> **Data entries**
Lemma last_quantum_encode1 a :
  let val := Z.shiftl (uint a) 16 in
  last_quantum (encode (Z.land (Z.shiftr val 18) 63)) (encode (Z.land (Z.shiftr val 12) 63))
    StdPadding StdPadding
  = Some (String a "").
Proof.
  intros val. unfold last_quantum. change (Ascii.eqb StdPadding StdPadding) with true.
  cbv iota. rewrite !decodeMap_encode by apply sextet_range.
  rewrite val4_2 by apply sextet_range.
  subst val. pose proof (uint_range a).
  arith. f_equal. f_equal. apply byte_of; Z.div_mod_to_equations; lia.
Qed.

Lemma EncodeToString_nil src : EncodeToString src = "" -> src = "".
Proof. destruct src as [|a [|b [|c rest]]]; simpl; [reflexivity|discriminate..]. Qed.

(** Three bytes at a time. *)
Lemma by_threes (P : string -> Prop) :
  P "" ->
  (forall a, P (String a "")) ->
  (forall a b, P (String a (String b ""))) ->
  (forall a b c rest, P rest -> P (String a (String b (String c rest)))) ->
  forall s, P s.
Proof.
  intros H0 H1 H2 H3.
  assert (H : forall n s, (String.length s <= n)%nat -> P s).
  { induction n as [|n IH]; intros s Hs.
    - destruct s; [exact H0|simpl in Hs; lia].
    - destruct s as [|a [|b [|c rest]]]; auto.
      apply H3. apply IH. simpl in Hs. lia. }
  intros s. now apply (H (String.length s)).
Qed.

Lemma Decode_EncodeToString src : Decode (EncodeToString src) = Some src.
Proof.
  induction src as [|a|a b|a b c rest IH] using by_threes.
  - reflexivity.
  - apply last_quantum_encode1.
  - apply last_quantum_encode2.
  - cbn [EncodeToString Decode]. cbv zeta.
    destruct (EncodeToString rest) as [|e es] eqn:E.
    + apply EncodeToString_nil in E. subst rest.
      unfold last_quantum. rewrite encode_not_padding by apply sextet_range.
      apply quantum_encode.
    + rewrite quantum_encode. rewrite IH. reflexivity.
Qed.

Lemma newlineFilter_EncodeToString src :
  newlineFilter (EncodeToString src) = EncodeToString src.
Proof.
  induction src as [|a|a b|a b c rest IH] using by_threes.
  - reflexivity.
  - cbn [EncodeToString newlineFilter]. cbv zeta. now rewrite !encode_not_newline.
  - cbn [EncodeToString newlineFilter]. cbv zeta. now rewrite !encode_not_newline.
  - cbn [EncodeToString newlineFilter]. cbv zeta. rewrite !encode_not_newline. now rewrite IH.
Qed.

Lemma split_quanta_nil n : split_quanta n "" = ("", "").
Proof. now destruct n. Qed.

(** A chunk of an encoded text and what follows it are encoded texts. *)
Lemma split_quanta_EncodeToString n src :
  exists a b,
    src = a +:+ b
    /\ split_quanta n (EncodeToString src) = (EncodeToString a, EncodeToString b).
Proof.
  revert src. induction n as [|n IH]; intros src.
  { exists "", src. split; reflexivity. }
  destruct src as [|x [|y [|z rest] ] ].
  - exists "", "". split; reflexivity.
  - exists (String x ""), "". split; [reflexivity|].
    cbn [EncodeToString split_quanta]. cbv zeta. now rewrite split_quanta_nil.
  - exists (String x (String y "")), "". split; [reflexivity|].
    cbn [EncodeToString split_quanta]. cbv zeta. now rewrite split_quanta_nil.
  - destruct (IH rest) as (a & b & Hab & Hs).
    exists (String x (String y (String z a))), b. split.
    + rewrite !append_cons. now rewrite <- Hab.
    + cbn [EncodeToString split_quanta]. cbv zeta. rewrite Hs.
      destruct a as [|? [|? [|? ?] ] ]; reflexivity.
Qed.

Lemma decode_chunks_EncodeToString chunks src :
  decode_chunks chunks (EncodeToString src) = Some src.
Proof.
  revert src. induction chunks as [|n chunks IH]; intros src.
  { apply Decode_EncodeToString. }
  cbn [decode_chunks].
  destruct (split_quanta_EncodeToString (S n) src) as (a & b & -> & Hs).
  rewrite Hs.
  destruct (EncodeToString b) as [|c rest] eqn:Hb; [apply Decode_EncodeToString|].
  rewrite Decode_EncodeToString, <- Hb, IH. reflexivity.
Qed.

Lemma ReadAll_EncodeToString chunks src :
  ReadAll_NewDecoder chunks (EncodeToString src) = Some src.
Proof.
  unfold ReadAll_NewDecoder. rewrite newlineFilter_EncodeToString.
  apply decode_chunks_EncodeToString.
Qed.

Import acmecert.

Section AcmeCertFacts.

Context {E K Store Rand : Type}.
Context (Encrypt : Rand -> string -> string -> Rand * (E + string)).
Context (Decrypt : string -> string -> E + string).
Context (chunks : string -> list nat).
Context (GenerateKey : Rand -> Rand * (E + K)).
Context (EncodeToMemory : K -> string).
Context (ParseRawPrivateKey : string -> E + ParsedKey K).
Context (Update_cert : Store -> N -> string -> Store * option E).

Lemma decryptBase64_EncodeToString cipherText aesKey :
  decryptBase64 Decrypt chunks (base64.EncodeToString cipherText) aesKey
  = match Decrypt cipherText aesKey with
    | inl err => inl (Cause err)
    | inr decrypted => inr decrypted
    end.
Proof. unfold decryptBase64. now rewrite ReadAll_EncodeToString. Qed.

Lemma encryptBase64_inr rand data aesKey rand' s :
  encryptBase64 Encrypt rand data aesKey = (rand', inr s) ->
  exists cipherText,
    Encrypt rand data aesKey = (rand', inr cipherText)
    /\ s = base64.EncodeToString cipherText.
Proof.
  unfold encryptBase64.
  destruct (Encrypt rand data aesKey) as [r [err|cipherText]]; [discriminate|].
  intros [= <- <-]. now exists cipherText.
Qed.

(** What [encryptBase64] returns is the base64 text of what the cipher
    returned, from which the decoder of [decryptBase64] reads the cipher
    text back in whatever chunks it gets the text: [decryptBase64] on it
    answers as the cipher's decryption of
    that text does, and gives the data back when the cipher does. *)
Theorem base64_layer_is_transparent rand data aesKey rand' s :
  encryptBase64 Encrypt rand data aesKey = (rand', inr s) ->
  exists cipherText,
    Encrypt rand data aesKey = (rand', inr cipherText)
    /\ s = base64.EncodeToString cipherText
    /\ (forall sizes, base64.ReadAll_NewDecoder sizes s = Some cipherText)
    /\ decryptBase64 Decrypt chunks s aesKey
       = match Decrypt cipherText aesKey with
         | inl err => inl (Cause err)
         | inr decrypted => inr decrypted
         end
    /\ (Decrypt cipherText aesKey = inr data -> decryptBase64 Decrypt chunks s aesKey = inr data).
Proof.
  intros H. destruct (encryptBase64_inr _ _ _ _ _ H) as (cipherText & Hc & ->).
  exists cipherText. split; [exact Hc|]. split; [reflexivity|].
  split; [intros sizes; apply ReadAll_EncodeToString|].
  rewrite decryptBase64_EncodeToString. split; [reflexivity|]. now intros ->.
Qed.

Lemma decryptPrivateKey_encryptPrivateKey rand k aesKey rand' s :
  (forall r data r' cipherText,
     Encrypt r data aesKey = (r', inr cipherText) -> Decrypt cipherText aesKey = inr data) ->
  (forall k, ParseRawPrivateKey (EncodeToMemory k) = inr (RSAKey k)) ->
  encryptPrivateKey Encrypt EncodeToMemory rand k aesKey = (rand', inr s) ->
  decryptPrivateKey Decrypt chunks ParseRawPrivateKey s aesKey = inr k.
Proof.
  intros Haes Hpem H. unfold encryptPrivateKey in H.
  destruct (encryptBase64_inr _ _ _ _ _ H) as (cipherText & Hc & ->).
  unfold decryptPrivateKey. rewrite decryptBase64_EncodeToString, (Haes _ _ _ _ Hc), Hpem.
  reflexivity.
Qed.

* * *

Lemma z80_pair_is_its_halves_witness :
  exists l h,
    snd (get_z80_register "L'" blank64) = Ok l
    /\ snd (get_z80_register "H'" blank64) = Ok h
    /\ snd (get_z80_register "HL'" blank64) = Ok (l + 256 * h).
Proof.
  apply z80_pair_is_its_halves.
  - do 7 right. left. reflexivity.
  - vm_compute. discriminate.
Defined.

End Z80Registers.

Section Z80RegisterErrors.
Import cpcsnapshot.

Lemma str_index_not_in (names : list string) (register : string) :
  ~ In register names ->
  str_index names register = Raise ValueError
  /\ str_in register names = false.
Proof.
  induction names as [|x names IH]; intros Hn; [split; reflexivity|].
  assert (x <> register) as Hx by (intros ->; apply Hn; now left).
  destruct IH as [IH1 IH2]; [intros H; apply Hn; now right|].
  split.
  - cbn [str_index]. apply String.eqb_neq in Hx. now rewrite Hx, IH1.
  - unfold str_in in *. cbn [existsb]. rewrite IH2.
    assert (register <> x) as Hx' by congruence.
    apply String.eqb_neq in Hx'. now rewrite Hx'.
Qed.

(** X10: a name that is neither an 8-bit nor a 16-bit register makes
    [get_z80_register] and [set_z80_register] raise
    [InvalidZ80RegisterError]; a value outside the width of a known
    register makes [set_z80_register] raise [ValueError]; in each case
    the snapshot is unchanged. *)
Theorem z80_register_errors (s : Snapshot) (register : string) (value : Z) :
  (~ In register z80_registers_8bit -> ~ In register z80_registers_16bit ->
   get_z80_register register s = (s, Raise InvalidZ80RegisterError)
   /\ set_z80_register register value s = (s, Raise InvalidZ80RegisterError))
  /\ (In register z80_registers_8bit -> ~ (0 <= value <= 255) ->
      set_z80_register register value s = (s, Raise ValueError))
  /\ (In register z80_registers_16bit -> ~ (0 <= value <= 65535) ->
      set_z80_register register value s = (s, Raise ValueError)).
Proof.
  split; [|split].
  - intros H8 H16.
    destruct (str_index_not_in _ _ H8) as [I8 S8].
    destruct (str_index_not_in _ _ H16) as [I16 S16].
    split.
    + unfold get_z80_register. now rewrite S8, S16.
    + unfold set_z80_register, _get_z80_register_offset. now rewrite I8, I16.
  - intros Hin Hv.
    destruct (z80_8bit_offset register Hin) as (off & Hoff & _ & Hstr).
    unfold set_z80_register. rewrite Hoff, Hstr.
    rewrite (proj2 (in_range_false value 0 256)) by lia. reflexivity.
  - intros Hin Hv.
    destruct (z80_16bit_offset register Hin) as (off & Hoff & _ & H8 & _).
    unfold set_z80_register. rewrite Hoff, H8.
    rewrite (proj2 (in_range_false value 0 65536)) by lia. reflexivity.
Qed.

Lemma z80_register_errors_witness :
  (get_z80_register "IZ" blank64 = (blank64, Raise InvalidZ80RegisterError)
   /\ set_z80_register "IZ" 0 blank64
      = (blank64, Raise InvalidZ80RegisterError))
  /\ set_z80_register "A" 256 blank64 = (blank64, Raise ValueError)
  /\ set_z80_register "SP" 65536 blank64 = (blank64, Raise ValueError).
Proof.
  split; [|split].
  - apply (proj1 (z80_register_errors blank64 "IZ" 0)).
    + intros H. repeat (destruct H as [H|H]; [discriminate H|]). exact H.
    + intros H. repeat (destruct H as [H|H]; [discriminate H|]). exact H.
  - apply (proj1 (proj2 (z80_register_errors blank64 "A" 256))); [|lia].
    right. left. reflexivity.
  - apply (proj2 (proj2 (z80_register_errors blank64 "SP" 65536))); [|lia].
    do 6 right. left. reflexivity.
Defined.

* * *

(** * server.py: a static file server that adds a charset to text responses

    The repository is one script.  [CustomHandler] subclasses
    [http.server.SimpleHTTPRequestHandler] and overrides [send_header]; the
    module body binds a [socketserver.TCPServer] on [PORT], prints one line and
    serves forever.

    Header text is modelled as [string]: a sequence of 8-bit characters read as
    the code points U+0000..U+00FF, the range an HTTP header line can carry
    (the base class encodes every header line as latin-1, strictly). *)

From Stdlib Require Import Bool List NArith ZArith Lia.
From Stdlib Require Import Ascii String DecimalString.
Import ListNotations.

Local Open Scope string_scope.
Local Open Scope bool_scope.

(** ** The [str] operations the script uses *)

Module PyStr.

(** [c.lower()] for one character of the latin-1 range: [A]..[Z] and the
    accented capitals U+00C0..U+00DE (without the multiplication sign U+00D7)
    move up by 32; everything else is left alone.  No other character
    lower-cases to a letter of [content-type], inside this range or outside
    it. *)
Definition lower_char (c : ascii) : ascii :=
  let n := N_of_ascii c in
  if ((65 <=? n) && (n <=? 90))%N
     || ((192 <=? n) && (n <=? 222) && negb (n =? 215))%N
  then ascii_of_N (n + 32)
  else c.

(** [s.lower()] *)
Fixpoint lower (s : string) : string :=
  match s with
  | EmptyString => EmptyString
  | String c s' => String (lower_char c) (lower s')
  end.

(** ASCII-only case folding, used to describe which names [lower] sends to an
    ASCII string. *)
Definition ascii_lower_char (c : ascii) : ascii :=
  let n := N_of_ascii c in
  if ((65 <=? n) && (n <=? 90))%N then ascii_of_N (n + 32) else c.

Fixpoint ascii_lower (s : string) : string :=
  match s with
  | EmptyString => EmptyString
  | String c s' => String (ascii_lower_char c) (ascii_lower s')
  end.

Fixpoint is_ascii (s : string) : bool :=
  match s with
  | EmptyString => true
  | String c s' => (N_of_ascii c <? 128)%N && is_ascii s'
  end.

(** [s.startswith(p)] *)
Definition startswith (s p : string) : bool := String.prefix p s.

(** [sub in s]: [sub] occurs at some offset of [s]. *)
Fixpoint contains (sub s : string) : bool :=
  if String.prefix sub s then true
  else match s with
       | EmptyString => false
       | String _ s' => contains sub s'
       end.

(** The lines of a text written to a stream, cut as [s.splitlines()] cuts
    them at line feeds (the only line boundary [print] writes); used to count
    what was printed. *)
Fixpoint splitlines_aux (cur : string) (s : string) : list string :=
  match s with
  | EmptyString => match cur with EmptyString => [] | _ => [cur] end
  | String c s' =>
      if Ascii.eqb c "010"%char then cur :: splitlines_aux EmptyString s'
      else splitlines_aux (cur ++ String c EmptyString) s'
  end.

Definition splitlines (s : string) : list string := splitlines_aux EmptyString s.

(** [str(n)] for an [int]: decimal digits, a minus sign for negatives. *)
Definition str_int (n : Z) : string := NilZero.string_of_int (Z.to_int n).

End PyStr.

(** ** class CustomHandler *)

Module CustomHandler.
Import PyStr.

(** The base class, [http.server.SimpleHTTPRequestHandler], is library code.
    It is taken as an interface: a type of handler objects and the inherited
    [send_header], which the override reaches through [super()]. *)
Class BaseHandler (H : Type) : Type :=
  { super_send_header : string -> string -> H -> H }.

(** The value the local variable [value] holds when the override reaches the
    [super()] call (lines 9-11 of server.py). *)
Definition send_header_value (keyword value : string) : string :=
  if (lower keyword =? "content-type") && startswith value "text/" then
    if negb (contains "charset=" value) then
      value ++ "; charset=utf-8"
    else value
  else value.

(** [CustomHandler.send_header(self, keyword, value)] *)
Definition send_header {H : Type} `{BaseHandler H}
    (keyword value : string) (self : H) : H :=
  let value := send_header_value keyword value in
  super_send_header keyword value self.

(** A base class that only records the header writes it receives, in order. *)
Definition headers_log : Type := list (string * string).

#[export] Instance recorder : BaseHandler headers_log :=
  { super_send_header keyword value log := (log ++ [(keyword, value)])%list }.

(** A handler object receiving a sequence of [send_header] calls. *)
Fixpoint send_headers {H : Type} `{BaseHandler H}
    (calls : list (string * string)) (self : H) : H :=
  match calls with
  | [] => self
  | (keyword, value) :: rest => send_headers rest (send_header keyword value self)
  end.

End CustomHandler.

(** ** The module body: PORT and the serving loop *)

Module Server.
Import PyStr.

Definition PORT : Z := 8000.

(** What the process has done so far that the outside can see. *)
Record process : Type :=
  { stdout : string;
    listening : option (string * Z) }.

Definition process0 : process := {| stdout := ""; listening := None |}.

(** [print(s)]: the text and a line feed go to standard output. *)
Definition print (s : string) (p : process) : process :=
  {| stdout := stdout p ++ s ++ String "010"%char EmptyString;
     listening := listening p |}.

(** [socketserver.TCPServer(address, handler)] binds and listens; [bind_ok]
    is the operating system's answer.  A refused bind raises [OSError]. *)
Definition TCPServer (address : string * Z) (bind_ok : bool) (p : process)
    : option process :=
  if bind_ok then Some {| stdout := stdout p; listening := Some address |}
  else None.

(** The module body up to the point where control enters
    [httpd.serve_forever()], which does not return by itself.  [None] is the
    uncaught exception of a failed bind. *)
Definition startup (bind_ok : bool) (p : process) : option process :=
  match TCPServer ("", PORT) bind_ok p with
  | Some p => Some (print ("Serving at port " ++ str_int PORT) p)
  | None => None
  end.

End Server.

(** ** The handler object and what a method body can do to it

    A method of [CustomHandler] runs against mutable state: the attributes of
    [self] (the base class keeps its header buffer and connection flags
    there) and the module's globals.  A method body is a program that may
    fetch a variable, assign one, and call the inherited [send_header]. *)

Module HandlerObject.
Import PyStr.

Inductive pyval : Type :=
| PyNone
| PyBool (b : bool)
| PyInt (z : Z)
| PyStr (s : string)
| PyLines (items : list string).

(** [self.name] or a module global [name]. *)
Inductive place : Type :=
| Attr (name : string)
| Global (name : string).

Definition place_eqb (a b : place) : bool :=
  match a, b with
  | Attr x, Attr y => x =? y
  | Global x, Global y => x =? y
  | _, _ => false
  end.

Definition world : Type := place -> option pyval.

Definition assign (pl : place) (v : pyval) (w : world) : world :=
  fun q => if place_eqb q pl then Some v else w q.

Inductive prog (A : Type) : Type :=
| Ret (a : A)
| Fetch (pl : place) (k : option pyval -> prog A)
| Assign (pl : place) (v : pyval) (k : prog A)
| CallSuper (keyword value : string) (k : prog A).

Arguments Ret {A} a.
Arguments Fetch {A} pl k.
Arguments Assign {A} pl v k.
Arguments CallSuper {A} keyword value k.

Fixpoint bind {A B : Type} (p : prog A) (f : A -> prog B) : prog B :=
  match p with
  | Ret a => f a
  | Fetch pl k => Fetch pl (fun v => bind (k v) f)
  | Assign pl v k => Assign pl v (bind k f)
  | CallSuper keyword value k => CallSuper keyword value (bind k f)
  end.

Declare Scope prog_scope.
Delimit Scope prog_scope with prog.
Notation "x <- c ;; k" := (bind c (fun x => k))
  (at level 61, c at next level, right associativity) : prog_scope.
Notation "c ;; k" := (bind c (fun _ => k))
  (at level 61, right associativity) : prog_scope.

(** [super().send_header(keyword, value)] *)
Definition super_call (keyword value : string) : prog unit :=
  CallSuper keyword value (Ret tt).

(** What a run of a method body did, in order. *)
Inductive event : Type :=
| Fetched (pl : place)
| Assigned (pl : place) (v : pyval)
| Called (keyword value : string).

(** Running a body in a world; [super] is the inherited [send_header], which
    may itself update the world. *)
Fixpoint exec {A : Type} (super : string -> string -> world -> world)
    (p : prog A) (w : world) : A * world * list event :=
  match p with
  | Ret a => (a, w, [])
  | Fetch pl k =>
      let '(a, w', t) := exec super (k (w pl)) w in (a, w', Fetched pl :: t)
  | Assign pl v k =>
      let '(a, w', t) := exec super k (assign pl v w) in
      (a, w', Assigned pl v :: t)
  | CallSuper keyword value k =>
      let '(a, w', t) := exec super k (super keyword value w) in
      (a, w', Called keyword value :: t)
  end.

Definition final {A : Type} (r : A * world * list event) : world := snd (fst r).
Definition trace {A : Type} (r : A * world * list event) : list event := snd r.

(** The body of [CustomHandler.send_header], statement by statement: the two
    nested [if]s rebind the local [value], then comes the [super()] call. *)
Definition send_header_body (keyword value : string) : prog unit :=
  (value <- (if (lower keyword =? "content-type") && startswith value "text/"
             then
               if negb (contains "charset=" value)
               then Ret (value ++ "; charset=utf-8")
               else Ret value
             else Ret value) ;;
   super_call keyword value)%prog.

> **Exercise**
Looking at the entries, work out how many lines include the word "Arguments" and give the number by itself.

> **Exercise output**
4